[WORK INSTRUCTIONS] In the data below, find the line that contains "state : mrcp_verifier_state_e;" and the line that contains "Section Verifier.". Copy both, plus every line between them, exactly.

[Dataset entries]

(* ===== verification/VerifierMachine.v ===== *)
(** * VerifierMachine: the verifier state machine
    ([mrcp_verifier_state_machine.c]).

    The messages are values: the machine does not change a request after it
    has stored it in [active_request] or [verify]. *)
From S2P Require Import Prelude CString StringTable TextStream StartLine HeaderSection.
From S2P Require Import TextMessage GenericHeader MrcpMessage StateMachine.

Inductive mrcp_verifier_state_e :=
  | VERIFIER_STATE_IDLE
  | VERIFIER_STATE_OPENED
  | VERIFIER_STATE_VERIFYING.

#[export] Instance mrcp_verifier_state_e_eq_dec : EqDecision mrcp_verifier_state_e.
Proof. solve_decision. Defined.

(** Methods and events, by number. *)
Notation VERIFIER_END_SESSION := 3 (only parsing).
Notation VERIFIER_VERIFY := 6 (only parsing).
Notation VERIFIER_VERIFY_FROM_BUFFER := 7 (only parsing).
Notation VERIFIER_STOP := 9 (only parsing).
Notation VERIFIER_METHOD_COUNT := 13 (only parsing).
Notation VERIFIER_VERIFICATION_COMPLETE := 1 (only parsing).
Notation VERIFIER_EVENT_COUNT := 2 (only parsing).

Notation VERIFIER_HEADER_COMPLETION_CAUSE := 15 (only parsing).
Notation VERIFIER_COMPLETION_CAUSE_SUCCESS := 0 (only parsing).

Record mrcp_verifier_state_machine_t (R : Type) := mk_verifier {
  active : bool;
  state : mrcp_verifier_state_e;
  active_request : option (@mrcp_message_t R);
  verify : option (@mrcp_message_t R);
  properties : @mrcp_message_header_t R
}.
Arguments mk_verifier {R}.
Arguments active {R}.
Arguments state {R}.
Arguments active_request {R}.
Arguments verify {R}.
Arguments properties {R}.

Section Verifier.
  Context `{AprFormat} {R : Type} `{CompletionCause R} (fresh : apt_pair_t) (uninit : nat).
  Notation machine := (mrcp_verifier_state_machine_t R).
  Notation M := (sm R machine).

Definition set_verifier_active (b : bool) (s : machine) : machine :=
  mk_verifier b (state s) (active_request s) (verify s) (properties s).
Definition set_state (x : mrcp_verifier_state_e) (s : machine) : machine :=
  mk_verifier (active s) x (active_request s) (verify s) (properties s).
Definition set_active_request (m : option mrcp_message_t) (s : machine) : machine :=
  mk_verifier (active s) (state s) m (verify s) (properties s).
Definition set_verify (m : option mrcp_message_t) (s : machine) : machine :=
  mk_verifier (active s) (state s) (active_request s) m (properties s).
Definition set_properties (h : mrcp_message_header_t) (s : machine) : machine :=
  mk_verifier (active s) (state s) (active_request s) (verify s) h.

Definition verifier_request_dispatch (message : mrcp_message_t) : M bool :=
  modify (set_active_request (Some message));; on_dispatch message.

Definition verifier_response_dispatch (message : mrcp_message_t) : M bool :=
  modify (set_active_request None);;
  is_active ← read active;
  if is_active : bool then on_dispatch message else on_deactivate.

Definition verifier_event_dispatch (message : mrcp_message_t) : M bool :=
  is_active ← read active;
  if is_active : bool then on_dispatch message else mret false.

Definition verifier_state_change (x : mrcp_verifier_state_e) : M unit :=
  modify (set_state x);;
  if decide (x = VERIFIER_STATE_IDLE) then modify (set_verify None) else mret tt.

Definition verifier_request_set_params (message : mrcp_message_t) : M bool :=
  props ← read properties;
  props ← lift (mrcp_header_fields_set props (header message));
  modify (set_properties props);;
  verifier_request_dispatch message.

Definition verifier_response_set_params : mrcp_message_t → M bool := verifier_response_dispatch.

Definition verifier_request_get_params : mrcp_message_t → M bool := verifier_request_dispatch.

Definition verifier_response_get_params (message : mrcp_message_t) : M bool :=
  props ← read properties;
  request ← read active_request;
  request ← lift (deref request);
  h ← lift (mrcp_header_fields_get (header message) props (header request));
  verifier_response_dispatch (with_header message h).

(** Forward the request unless the machine is in one of the states [refused]. *)
Definition verifier_unless (refused : mrcp_verifier_state_e → bool) (message : mrcp_message_t) : M bool :=
  x ← read state;
  if refused x then verifier_response_dispatch (not_valid_response fresh uninit message)
  else verifier_request_dispatch message.

Definition in_idle (x : mrcp_verifier_state_e) : bool := bool_decide (x = VERIFIER_STATE_IDLE).
Definition in_verifying (x : mrcp_verifier_state_e) : bool := bool_decide (x = VERIFIER_STATE_VERIFYING).

Definition verifier_request_start_session : mrcp_message_t → M bool := verifier_unless in_verifying.

Definition verifier_response_start_session (message : mrcp_message_t) : M bool :=
  verifier_state_change VERIFIER_STATE_OPENED;; verifier_response_dispatch message.

Definition verifier_request_end_session : mrcp_message_t → M bool := verifier_unless in_idle.

Definition verifier_response_end_session (message : mrcp_message_t) : M bool :=
  verifier_state_change VERIFIER_STATE_IDLE;; verifier_response_dispatch message.

Definition verifier_request_query_voiceprint : mrcp_message_t → M bool := verifier_unless in_idle.
Definition verifier_response_query_voiceprint : mrcp_message_t → M bool := verifier_response_dispatch.
Definition verifier_request_delete_voiceprint : mrcp_message_t → M bool := verifier_unless in_idle.
Definition verifier_response_delete_voiceprint : mrcp_message_t → M bool := verifier_response_dispatch.

Definition verifier_request_verify (message : mrcp_message_t) : M bool :=
  x ← read state;
  if in_idle x || in_verifying x then verifier_response_dispatch (not_valid_response fresh uninit message)
  else modify (set_verify (Some message));; verifier_request_dispatch message.

Definition verifier_response_verify (message : mrcp_message_t) : M bool :=
  verifier_state_change VERIFIER_STATE_VERIFYING;; verifier_response_dispatch message.

Definition verifier_request_verify_from_buffer (message : mrcp_message_t) : M bool :=
  x ← read state;
  if in_idle x || in_verifying x then verifier_response_dispatch (not_valid_response fresh uninit message)
  else modify (set_verify (Some message));; verifier_request_dispatch message.

Definition verifier_response_verify_from_buffer (message : mrcp_message_t) : M bool :=
  verifier_state_change VERIFIER_STATE_VERIFYING;; verifier_response_dispatch message.

Definition verifier_request_verify_rollback : mrcp_message_t → M bool := verifier_request_dispatch.
Definition verifier_response_verify_rollback : mrcp_message_t → M bool := verifier_response_dispatch.

Definition verifier_request_stop (message : mrcp_message_t) : M bool :=
  x ← read state;
  match x with
  | VERIFIER_STATE_IDLE => verifier_response_dispatch (not_valid_response fresh uninit message)
  | VERIFIER_STATE_OPENED => verifier_response_dispatch (mrcp_response_create fresh uninit (Some message))
  | VERIFIER_STATE_VERIFYING => verifier_request_dispatch message
  end.

Definition verifier_response_stop (message : mrcp_message_t) : M bool :=
  let message := mrcp_generic_header_prepare message in
  current ← read verify;
  current ← lift (deref current);
  message ← lift (message_id_append message (request_id (start_line current)));
  '(_, message) ← lift (mrcp_generic_header_property_add message
                          (generic_header_num GENERIC_HEADER_ACTIVE_REQUEST_ID_LIST));
  verifier_state_change VERIFIER_STATE_OPENED;;
  verifier_response_dispatch message.

Definition verifier_request_clear_buffer : mrcp_message_t → M bool := verifier_request_dispatch.
Definition verifier_response_clear_buffer : mrcp_message_t → M bool := verifier_response_dispatch.
Definition verifier_request_start_input_timers : mrcp_message_t → M bool :=
  verifier_unless (λ x, in_idle x || in_verifying x).
Definition verifier_response_start_input_timers : mrcp_message_t → M bool := verifier_response_dispatch.
Definition verifier_request_get_intermidiate_result : mrcp_message_t → M bool :=
  verifier_unless (λ x, negb (in_verifying x)).
Definition verifier_response_get_intermidiate_result : mrcp_message_t → M bool := verifier_response_dispatch.

Definition verifier_event_start_of_input (message : mrcp_message_t) : M bool :=
  current ← read verify;
  match current with
  | None => mret false
  | Some current =>
      if decide (request_id (start_line current) ≠ request_id (start_line message))
      then mret false
      else verifier_event_dispatch (set_message_state message MRCP_REQUEST_STATE_INPROGRESS)
  end.

Definition verifier_event_verification_complete (message : mrcp_message_t) : M bool :=
  current ← read verify;
  match current with
  | None => mret false
  | Some current =>
      if decide (request_id (start_line current) ≠ request_id (start_line message))
      then mret false
      else
        request ← read active_request;
        if decide (method_id ∘ start_line <$> request = Some VERIFIER_STOP) then mret false
        else
          message ← lift (completion_cause_default VERIFIER_HEADER_COMPLETION_CAUSE
                            VERIFIER_COMPLETION_CAUSE_SUCCESS message);
          verifier_state_change VERIFIER_STATE_OPENED;;
          verifier_event_dispatch message
  end.

(** The method arrays. *)
Definition verifier_request_method_array : list (mrcp_message_t → M bool) :=
  [verifier_request_set_params; verifier_request_get_params; verifier_request_start_session;
   verifier_request_end_session; verifier_request_query_voiceprint;
   verifier_request_delete_voiceprint; verifier_request_verify;
   verifier_request_verify_from_buffer; verifier_request_verify_rollback; verifier_request_stop;
   verifier_request_clear_buffer; verifier_request_start_input_timers;
   verifier_request_get_intermidiate_result].

Definition verifier_response_method_array : list (mrcp_message_t → M bool) :=
  [verifier_response_set_params; verifier_response_get_params; verifier_response_start_session;
   verifier_response_end_session; verifier_response_query_voiceprint;
   verifier_response_delete_voiceprint; verifier_response_verify;
   verifier_response_verify_from_buffer; verifier_response_verify_rollback; verifier_response_stop;
   verifier_response_clear_buffer; verifier_response_start_input_timers;
   verifier_response_get_intermidiate_result].

Definition verifier_event_method_array : list (mrcp_message_t → M bool) :=
  [verifier_event_start_of_input; verifier_event_verification_complete].

Definition verifier_request_state_update (message : mrcp_message_t) : M bool :=
  if decide (VERIFIER_METHOD_COUNT ≤ method_id (start_line message)) then mret false
  else
    match verifier_request_method_array !! method_id (start_line message) with
    | Some method => method message
    | None => verifier_request_dispatch message
    end.

Definition verifier_response_state_update (message : mrcp_message_t) : M bool :=
  request ← read active_request;
  match request with
  | None => mret false
  | Some request =>
      if decide (request_id (start_line request) ≠ request_id (start_line message))
      then mret false
      else if decide (VERIFIER_METHOD_COUNT ≤ method_id (start_line message)) then mret false
      else
        match verifier_response_method_array !! method_id (start_line message) with
        | Some method => method message
        | None => verifier_response_dispatch message
        end
  end.

Definition verifier_event_state_update (message : mrcp_message_t) : M bool :=
  if decide (VERIFIER_EVENT_COUNT ≤ method_id (start_line message)) then mret false
  else
    match verifier_event_method_array !! method_id (start_line message) with
    | Some method => method message
    | None => verifier_event_dispatch message
    end.

Definition verifier_state_update (message : mrcp_message_t) : M bool :=
  match message_type (start_line message) with
  | MRCP_MESSAGE_TYPE_REQUEST => verifier_request_state_update message
  | MRCP_MESSAGE_TYPE_RESPONSE => verifier_response_state_update message
  | MRCP_MESSAGE_TYPE_EVENT => verifier_event_state_update message
  | MRCP_MESSAGE_TYPE_UNKNOWN => mret false
  end.

Definition verifier_state_deactivate : M bool :=
  x ← read state;
  if decide (x ≠ VERIFIER_STATE_VERIFYING) then mret false
  else
    source ← read verify;
    match source with
    | None => mret false
    | Some source => verifier_request_dispatch (deactivate_request fresh uninit VERIFIER_STOP source)
    end.

Definition verifier_machine : StateMachine R machine := {|
  set_active := set_verifier_active;
  update := verifier_state_update;
  deactivate := verifier_state_deactivate
|}.

Definition mrcp_verifier_state_machine_create (rvt : mrcp_header_vtable_t R) (v : mrcp_version_e)
    : machine :=
  mk_verifier true VERIFIER_STATE_IDLE None None
    (mrcp_message_header_create (mrcp_generic_header_vtable_get fresh v) rvt).

End Verifier.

[RESPONSE]
  state : mrcp_verifier_state_e;
  active_request : option (@mrcp_message_t R);
  verify : option (@mrcp_message_t R);
  properties : @mrcp_message_header_t R
}.
Arguments mk_verifier {R}.
Arguments active {R}.
Arguments state {R}.
Arguments active_request {R}.
Arguments verify {R}.
Arguments properties {R}.

Section Verifier.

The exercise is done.